My usual reflection when thinking across layers is awe. Surprise that this complex tangle works reliably or works at all. But coldly thought, the complexity is ostensibly an artifact of the modularity that ultimately simplifies each layer, so that we humans can get them right. One doll at a time.
A doll we have been crafting and fitting is codenamed Neptune (how original). It is an interface device attaching servers to 10 Gigabit networks. Neptune may soon get another name to avoid upsetting some trademark lawyer somewhere in the solar system, an official, original, and hard to remember name. But to me she will always be Neptune.
So far our systems were mostly attached to Gigabit networks, and as these systems get more powerful they don't deserve to be on Gigabit networks anymore. Visualize 10 Gigabits per second as a bigger door into and out of a server. Curiously big doors are useful at both ends of the housing market: Monster Homes and Affordable Housing. Monster homes are big systems deployed for raw performance and a specific purpose; everything is big about them not just doors. Affordable housing are the systems aimed at accommodating multiple subscribers at minimal cost per subscriber. Multi-tenancy of subscribers if you will. Their simultaneous traffic needs also require big 10 Gigabit doors. These systems are a natural fit for CMT processor architectures, but that is a different story.

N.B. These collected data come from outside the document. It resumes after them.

(** ** How the text is read *)

(** The part of SQL's lexical grammar the view uses: words, names in double quotes,
    strings in single quotes, symbols, and comments up to the end of the line. Inside
    quotes a doubled quote stands for one. *)
Inductive Token :=
| Word (w : bytes)
| Quoted (quote : byte) (w : bytes)
| Sym (c : byte).

(** The reader of one byte after the other; [Closing]: after a quote that ends the token
    unless it is doubled; [Dash]: after one [-]. *)
Inductive Lex :=
| Between
| InWord (w : bytes)
| InQuoted (quote : byte) (w : bytes)
| Closing (quote : byte) (w : bytes)
| Dash
| Comment.

Definition is_word (b : byte) : bool := in_range 97 122 b || in_range 65 90 b || is_digit b || bool_decide (b = x5f).

Definition lex_start (b : byte) : Lex * list Token :=
  if bool_decide (b = x22) || bool_decide (b = x27) then (InQuoted b [], [])
  else if is_word b then (InWord [b], [])
  else if bool_decide (b = x20) || bool_decide (b = x0a) then (Between, [])
  else if bool_decide (b = x2d) then (Dash, [])
  else (Between, [Sym b]).

Definition lex_step (st : Lex) (b : byte) : Lex * list Token :=
  match st with
  | Between => lex_start b
  | InWord w =>
      if is_word b then (InWord (w ++ [b]), [])
      else let '(st, out) := lex_start b in (st, Word w :: out)
  | InQuoted q w => if decide (b = q) then (Closing q w, []) else (InQuoted q (w ++ [b]), [])
  | Closing q w =>
      if decide (b = q) then (InQuoted q (w ++ [q]), [])
      else let '(st, out) := lex_start b in (st, Quoted q w :: out)
  | Dash =>
      if decide (b = x2d) then (Comment, [])
      else let '(st, out) := lex_start b in (st, Sym x2d :: out)
  | Comment => (if decide (b = x0a) then Between else Comment, [])
  end.

Fixpoint lex_run (st : Lex) (s : bytes) : Lex * list Token :=
  match s with
  | [] => (st, [])
  | b :: s' =>
      let '(st, out) := lex_step st b in
      let '(st, out') := lex_run st s' in (st, out ++ out')
  end.

(** The tokens of a text; [None] when a quote is not closed. *)
Definition lex (s : bytes) : option (list Token) :=
  let '(st, out) := lex_run Between s in
  match st with
  | Between | Comment => Some out
  | InWord w => Some (out ++ [Word w])
  | InQuoted _ _ => None
  | Closing q w => Some (out ++ [Quoted q w])
  | Dash => Some (out ++ [Sym x2d])
  end.

(** The names of the columns a [SELECT] returns: at each comma outside brackets, and at
    [FROM], the last name before it. *)
Fixpoint select_list (depth : nat) (name : bytes) (toks : list Token) : list bytes :=
  match toks with
  | [] => []
  | Word w :: r => if decide (depth = 0%nat /\ w = lit "FROM") then [name] else select_list depth w r
  | Quoted _ w :: r => select_list depth w r
  | Sym c :: r =>
      if decide (c = x28 \/ c = x5b) then select_list (S depth) name r
      else if decide (c = x29 \/ c = x5d) then select_list (pred depth) name r
      else if decide (depth = 0%nat /\ c = x2c) then name :: select_list depth [] r
      else select_list depth name r
  end.

Fixpoint selected (toks : list Token) : list bytes :=
  match toks with
  | [] => []
  | Word w :: r => if decide (w = lit "SELECT") then select_list 0 [] r else selected r
  | _ :: r => selected r
  end.

(** ** The statement meant *)

(** The keys of all epochs, without the later declarations of a name. *)
Fixpoint first_declared (keys : list KeyDef) : list KeyDef :=
  match keys with
  | [] => []
  | k :: keys' => k :: filter (fun k' => key_name k' <> key_name k) (first_declared keys')
  end.

Definition word (w : string) : Token := Word (lit w).
Definition ident (s : bytes) : Token := Quoted x22 s.
Definition str (s : bytes) : Token := Quoted x27 s.

(** A key that every epoch declares is a column; another one is taken from [extra] where
    the column is missing. *)
Definition key_tokens (history : list EpochSchema) (k : KeyDef) : list Token :=
  if decide (Forall (fun e => key_name k ∈ key_name <$> es_keys e) history)
  then [ident (key_name k); Sym x2c]
  else [word "coalesce"; Sym x28; ident (key_name k); Sym x2c; word "try_cast"; Sym x28; word "extra"; Sym x5b;
        str (key_name k); Sym x5d; word "AS"; Word (duckdb_type (key_ty k)); Sym x29; Sym x29; word "AS";
        ident (key_name k); Sym x2c].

(Listen to Bob Sellinger for the story that ties CMT processors, subscribers, and economics in his "Getting Ready for 4G" webcast, by clicking his link at the bottom. Later though, you are reading about dolls now).

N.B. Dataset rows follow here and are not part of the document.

(* ===== verification/Planner.v ===== *)
(** * Planner: the flush job ([flush/planner.rs])

    Sealed segments are decoded into a batch (spilled over budget), each group is
    merged and streamed into one staged Parquet file per hour, the manifest is
    committed, staged files are renamed into [series/], and the segments are deleted.
    [sweep_uncommitted] cleans up after an interrupted flush.

    The clock is an input of [run]. Empty directories are not represented, so
    [create_dir_all] is a call without effect on the files and [remove_dir], whose
    result the code ignores, does not appear. *)

From Stdlib Require Import ZArith Lia.
From Stdlib Require Import Strings.Byte.
From S2P Require Import Prelude Text Record Codec CodecProofs Disk Wal Reader Merge Time Config Manifest Columns View.
Open Scope Z_scope.

Definition SERIES_DIR : bytes := lit "series".
Definition TMP_DIR : bytes := lit "tmp".
Definition REJECTS_DIR : bytes := lit "rejects".
Definition REJECT_EXT : bytes := lit "rej".
Definition VIEW_FILE : bytes := lit "view.sql".

Definition series_dir (series : bytes) : path := [SERIES_DIR; series].
Definition tmp_dir : path := [TMP_DIR].
Definition rejects_dir : path := [REJECTS_DIR].

(** [struct FlushOutcome]. *)
Record FlushOutcome := mkOutcome {
  segments_consumed : list Z;
  files_written : list WrittenFile;
  rows_written : Z;
  rows_deduplicated : Z;
  frames_rejected : Z;
  bytes_skipped : Z
}.

Definition outcome_default : FlushOutcome := mkOutcome [] [] 0 0 0 0.

(** ** Calls *)

(** [read_dir(dir).into_iter().flatten().flatten()]: an error is an empty listing. *)
Definition or_empty {A : Type} (m : io (result IoError (list A))) : io (list A) :=
  r ← m; mret (match r with Ok l => l | Err _ => [] end).

Fixpoint io_flat_map {A B : Type} (f : A -> io (list B)) (l : list A) : io (list B) :=
  match l with
  | [] => mret []
  | x :: l' => a ← f x; b ← io_flat_map f l'; mret (a ++ b)
  end.

(** What [Drop] does when a value goes out of scope, on every return. *)
Definition finally {A : Type} (m : io A) (cleanup : io unit) : io A :=
  r ← attempt m;
  _ ← attempt cleanup;
  lift r.

(** The errors of an ignored result. *)
Definition ignore {A : Type} (m : io A) : io unit := _ ← m; mret tt.

(** ** Rejected frames *)

(** [struct RejectSink]; [capped_logged] only limits log lines. *)
Record RejectSink := mkRejects { rj_cap : Z; rj_used : option Z }.

Fixpoint sum_sizes (dir : path) (names : list bytes) (total : Z) : io Z :=
  match names with
  | [] => mret total
  | name :: names' =>
      r ← file_len (dir ++ [name]);
      sum_sizes dir names' (match r with Ok n => total + n | Err _ => total end)
  end.

Definition dir_bytes (dir : path) : io Z :=
  r ← read_dir dir;
  match r with
  | Err _ => mret 0
  | Ok names => sum_sizes dir names 0
  end.

Definition reject_path (segment : Z) : path :=
  rejects_dir ++ [show_pad SEGMENT_ID_DIGITS segment ++ lit "." ++ REJECT_EXT].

Neptune is more than a big door into a server, at least two doors. Two 10 Gigabit Ethernet ports because most infrastructure deployments are dual homed for redundancy.
Neptune does the serial-packets-to-memory-to-packets again when mediating between 10 Gigabit networks and PCI-Ex interfaces. And it uses every trick in the book to minimize the impact of such byzantine path. It tackles the affordable housing problem where tenants have separate corridors to their apartment units, and in the process Neptune also solves the traditional network receive scalability problem. Traffic is segregated into separate internal and separate system resources, ultimately targeting different threads/cores to service different traffic components.

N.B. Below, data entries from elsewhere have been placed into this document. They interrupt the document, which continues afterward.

Definition spill_ok (groups : gmap GroupKey (list path)) : Prop :=
  map_Forall (fun k ps => key_ok k /\ Forall run_file ps) groups.

Lemma key_ok_at groups i : Forall key_ok groups -> key_ok (group_at groups i).
Proof.
  intros Hg. unfold group_at. destruct (nth_in_or_default (Z.to_nat i) groups ([], 0)) as [Hin| ->].
  - rewrite Forall_forall in Hg. apply Hg. by apply list_elem_of_In.
  - done.
Qed.

Lemma push_ok b k ts off len arrival frame : batch_ok b -> key_ok k ->
  batch_ok (push b k ts off len arrival frame).
Proof.
  intros Hb Hk. unfold push, intern.
  assert (batch_ok (mkBatch [] [] (match position k (b_groups b) 0 with Some _ => b_groups b | None => b_groups b ++ [k] end) 0)) as Hs.
  { unfold batch_ok. cbn. destruct (position _ _ _); [done|]. apply Forall_app. split; [done|by apply Forall_singleton]. }
  destruct (last (b_entries b)) as [e|]; [destruct (decide _); [done|]|];
    destruct (position k (b_groups b) 0); exact Hs.
Qed.

Lemma ranges_ok_keys groups fuel l : Forall key_ok groups ->
  Forall key_ok (group_ranges fuel groups l).*1.
Proof.
  intros Hg. revert l. induction fuel as [|fuel IH]; intros [|e l]; cbn [group_ranges]; try constructor.
  destruct (take_group (me_group e) (e :: l)) as [run rest]. cbn. constructor; [by apply key_ok_at|apply IH].
Qed.

Lemma batch_ranges_keys b : batch_ok b -> Forall key_ok (batch_ranges (batch_sort b)).*1.
Proof. intros Hb. by apply ranges_ok_keys. Qed.

Lemma local_spill_groups arena ranges n :
  local_to run_file (fun r => Forall run_file r.1.*2 /\ r.1.*1 = ranges.*1) (spill_groups next_path arena ranges n).
Proof.
  revert n. induction ranges as [|[key es] ranges IH]; intros n; cbn [spill_groups]; [by apply local_to_ret|].
  assert (forall w es, run_file (rw_path w) -> local_to run_file (fun w => run_file (rw_path w)) (write_run arena w es)) as Hw.
  { clear. intros w es. revert w. induction es as [|e es IH]; intros w Hw; cbn [write_run]; [by apply local_to_ret|].
    apply (local_to_bind _ (fun w => run_file (rw_path w))); [|auto].
    split; [by apply local_run_push|]. intros world. unfold run_push, mbind, io_bind. cbn [exec].
    by destruct (try _ world) as [? [?| |]]. }
  cbv zeta. eapply (local_to_bind _ (fun w => run_file (rw_path w))).
  { split; [apply local_run_create, run_file_next|]. intros w. unfold run_create, mbind, io_bind. cbn [exec].
    destruct (try _ w) as [w' [?| |]]; [|done|done]. apply run_file_next. }
  intros w Hpw. eapply local_to_bind; [by apply Hw|]. intros w' Hpw'.
  apply (local_to_bind _ (fun _ => True)).
  { apply local_to_any; [done|]. unfold run_finish. local_solve. }
  intros _ _. eapply local_to_bind; [apply IH|]. intros [out n'] [Hout Hk]. apply local_to_ret.
  cbn in *. split; [constructor; [apply run_file_next|done]|by rewrite Hk].
Qed.

Lemma add_runs_ok groups runs_ : spill_ok groups -> Forall run_file runs_.*2 -> Forall key_ok runs_.*1 ->
  spill_ok (foldl add_run groups runs_).
Proof.
  revert groups. induction runs_ as [|[k p] runs_ IH]; intros groups Hg Hr Hk; [done|]. cbn in Hr, Hk |- *.
  apply Forall_cons in Hr as [Hp Hr], Hk as [Hk0 Hk]. apply IH; [|done|done]. unfold add_run. cbn.
  intros k' ps Hl. rewrite lookup_insert in Hl. case_decide as E; [|by apply (Hg k')].
  subst k'. injection Hl as <-. split; [done|]. apply Forall_app. split; [|by apply Forall_singleton].
  destruct (groups !! k) eqn:E; [by apply (Hg k)|constructor].
Qed.

Lemma local_spill_batch s batch : spill_ok (sp_groups s) -> batch_ok batch ->
  local_to run_file (fun r => spill_ok (sp_groups r.1) /\ batch_ok r.2) (spill_batch s batch).
Proof.
  intros Hs Hb. unfold spill_batch. apply (local_to_bind _ (fun _ => True)).
  { apply local_to_any; [done|]. local_solve. }
  intros [] _. unfold spill. cbv zeta.
  apply (local_to_bind _ (fun r => Forall run_file r.1.1.*2 /\ Forall key_ok r.1.1.*1 /\ batch_ok r.1.2)).
  { eapply local_to_bind; [apply local_spill_groups|]. intros [out n'] [Hout Ek]. apply local_to_ret.
    cbn in *. split_and!; [done| |constructor]. rewrite Ek. by apply batch_ranges_keys. }
  intros [[runs_ b] n] (Hr & Hk & Hb'). apply local_to_ret. cbn in *. split; [by apply add_runs_ok|done].
Qed.

Section decode.
Context `{Crc32}.

Lemma next_frame_epoch kc r r' frame :
  next_frame kc r = (r', Some (Ok frame)) -> 0 <= rec_epoch (frame_record frame) < u32_lim.
Proof.
  unfold next_frame. destruct r as [id buf at_ max stopped keys extra].
  destruct (_ || _); [done|]. destruct (validate_prefix _ _) as [prefix|]; [|done].
  destruct (kc _ _) as [n|]; [|done]. destruct (decode _ _ _) as [d|] eqn:E; [|done].
  intros Ef. injection Ef as <- <-. cbn. apply decode_Ok in E as (payload & rest & _ & _ & _ & E).
  by apply decode_payload_sound in E as (_ & _ & ? & _).
Qed.

Lemma local_decode_frames fuel id buf m r d rejects batch : batch_ok batch ->
  local_to reject_file (fun s => batch_ok s.2) (decode_frames fuel id buf m r d rejects batch).
Proof.
  revert r d rejects batch. induction fuel as [|fuel IH]; intros r d rejects batch Hb; cbn [decode_frames].
  { apply local_to_throw. }
  destruct (next_frame (key_count m) r) as [r' [item|]] eqn:En; [|by apply local_to_ret].
  apply (local_to_bind _ (fun s => batch_ok s.2)).
  - assert (forall d' f, local_to reject_file (fun s : SegDecoded * RejectSink * Batch => batch_ok s.2)
        (rj ← reject_append rejects id f; mret (d', rj, batch))) as Hrej.
    { intros d' f. apply (local_to_bind _ (fun _ => True)); [apply local_to_any; [done|apply local_reject]|].
      intros rj _. by apply local_to_ret. }
    unfold decode_item. destruct item as [frame|[? ? ?|? ? ? ?|? ?]]; [|by apply Hrej..].
    cbv zeta. destruct (cached_keys _ _ _ _) as [keys cache]. destruct (negb _); [by apply Hrej|].
    apply local_to_ret. apply push_ok; [done|]. by apply next_frame_epoch in En.
  - intros [[d' rejects'] batch'] Hb'. by apply IH.
Qed.
End decode.

(** ** Phase 1 *)

Definition bad_header (c : bytes) : Prop := forall r, reader_new c (zlen c) <> Ok r.

(** What a flush may change before its commit point. *)
Definition touchable (fs0 : Files) (p : path) : Prop :=
  scratch p \/ (exists id, 0 <= id /\ p = corrupt_path id) \/
  (exists id c, 0 <= id /\ p = segment_path id /\ fs0 !! p = Some c /\ bad_header c).

(** Files changed only there, and a fact about the result. *)
Definition stays {A : Type} (T : path -> Prop) (fs0 : Files) (Q : A -> Prop) (m : io A) : Prop :=
  triple (keeps T fs0) m (keeps T fs0) (fun a fs => keeps T fs0 fs /\ Q a) /\
  forall w, keeps T fs0 (files w) -> dirt_in T (trace m w).

Section stays.
Context (T : path -> Prop) (fs0 : Files).

Lemma stays_local {A} (D : path -> Prop) (Q : A -> Prop) (m : io A) :
  (forall p, D p -> T p) -> local_to D Q m -> stays T fs0 Q m.
Proof.
  intros HD [Hm HQ]. split; [|intros w _; eapply dirt_mono; [exact HD|apply Hm]].
  intros w Hw. assert (keeps T fs0 (files (m w).1)) as Hk.
  { eapply keeps_trans; [exact Hw|]. eapply keeps_mono; [exact HD|]. by apply local_keeps. }
  split; [done|]. specialize (HQ w). by destruct (m w).2.
Qed.

Lemma stays_ret {A} (Q : A -> Prop) a : Q a -> stays T fs0 Q (mret a).
Proof. intros Hq. split; [by apply triple_ret|]. intros w _. apply dirt_nil. Qed.

Lemma stays_bind {A B} (Q : A -> Prop) (R : B -> Prop) (m : io A) (k : A -> io B) :
  stays T fs0 Q m -> (forall a, Q a -> stays T fs0 R (k a)) -> stays T fs0 R (m ≫= k).
Proof.
  intros [Hm Hd] Hk. split.
  - eapply triple_bind; [exact Hm|]. intros a. cbv beta.
    apply (triple_pure _ _ _ _ (Q a)); [by intros fs [_ ?]|]. intros Ha.
    eapply triple_conseq; [by apply Hk|by intros fs [? _]|done].
  - intros w Hw. unfold mbind, io_bind. cbn [trace]. apply dirt_app; [by apply Hd|].
    destruct (Hm w Hw) as [_ Hq]. destruct (m w) as [w' [a| |]]; [|apply dirt_nil..]. destruct Hq as [Hw' Ha]. by apply Hk.
Qed.

Lemma stays_mono {A} (Q Q' : A -> Prop) (m : io A) :
  (forall a, Q a -> Q' a) -> stays T fs0 Q m -> stays T fs0 Q' m.
Proof. intros HQ [Hm Hd]. split; [|done]. eapply triple_conseq; [exact Hm|done|]. intros a fs [? ?]. auto. Qed.
End stays.

(** The segments consumed are among the given ones, in their order. *)
Record phase1_ok (ids : list Z) (s0 s : Phase1) : Prop := {
  po_consumed : exists l, p1_consumed s = p1_consumed s0 ++ l /\ sublist l ids;
  po_runs : spill_ok (sp_groups (p1_spill s));
  po_batch : batch_ok (p1_batch s)
}.

Section phase1.
Context `{Crc32} (fs0 : Files) (m : Manifest) (budget : Z).

Lemma scratch_touchable p : scratch p -> touchable fs0 p.
Proof. by left. Qed.

Lemma segment_not_scratch id : ~ scratch (segment_path id).
Proof. intros [H1|H1]; vm_compute in H1; done. Qed.

(** A readable segment of the start is out of reach. *)
Lemma segment_touchable id : 0 <= id ->
  touchable fs0 (segment_path id) <->
  exists c, fs0 !! segment_path id = Some c /\ bad_header c.
Proof.
  intros Hid. split.
  - intros [Hs|[(id' & Hid' & E)|(id' & c & Hid' & E & Hc & Hb)]].
    + by apply segment_not_scratch in Hs.
    + symmetry in E. by apply corrupt_path_ne in E.
    + exists c. by rewrite E in *.
  - intros (c & Hc & Hb). right. right. by exists id, c.
Qed.

Lemma bad_header_dec c : {bad_header c} + {~ bad_header c}.
Proof.
  unfold bad_header. destruct (reader_new c (zlen c)) as [r|e].
  - right. intros Hn. by apply (Hn r).
  - left. done.
Qed.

Where is the novelty? Up until now we used to first queue packets into the server, and then classify them for the purposes of distributing traffic up the stack. Neptune first classifies and then queues, and that makes all the difference. Now we can have asymmetrical resource usage models, we can apply policy, we can virtualize, and of course eliminate the nasty head-of-the-line-blocking introduced by first queuing and then sorting things out.
Some Neptune uses are already in place, some are in development, and some are just sketched on napkins (blog drafts maybe?). Traffic spreading is already built into the Neptune device drivers, for example. Extending the reach of multiple container and virtualization technologies all the way into the network interface is a progression that spans Solaris containers, the upcoming Crossbow project in OpenSolaris, and Logical Domains, just to name a few of our Russian dolls. Besides these examples Neptune can and will fit into other dolls in various markets and communities beyond Sun products.
With its CMT lineage, Neptune matches processors with high degrees of threading and concurrency, so much so that we even put a mini-Neptune inside the upcoming Niagara 2 processor, conjuring the familiar metaphor of a doll inside a doll.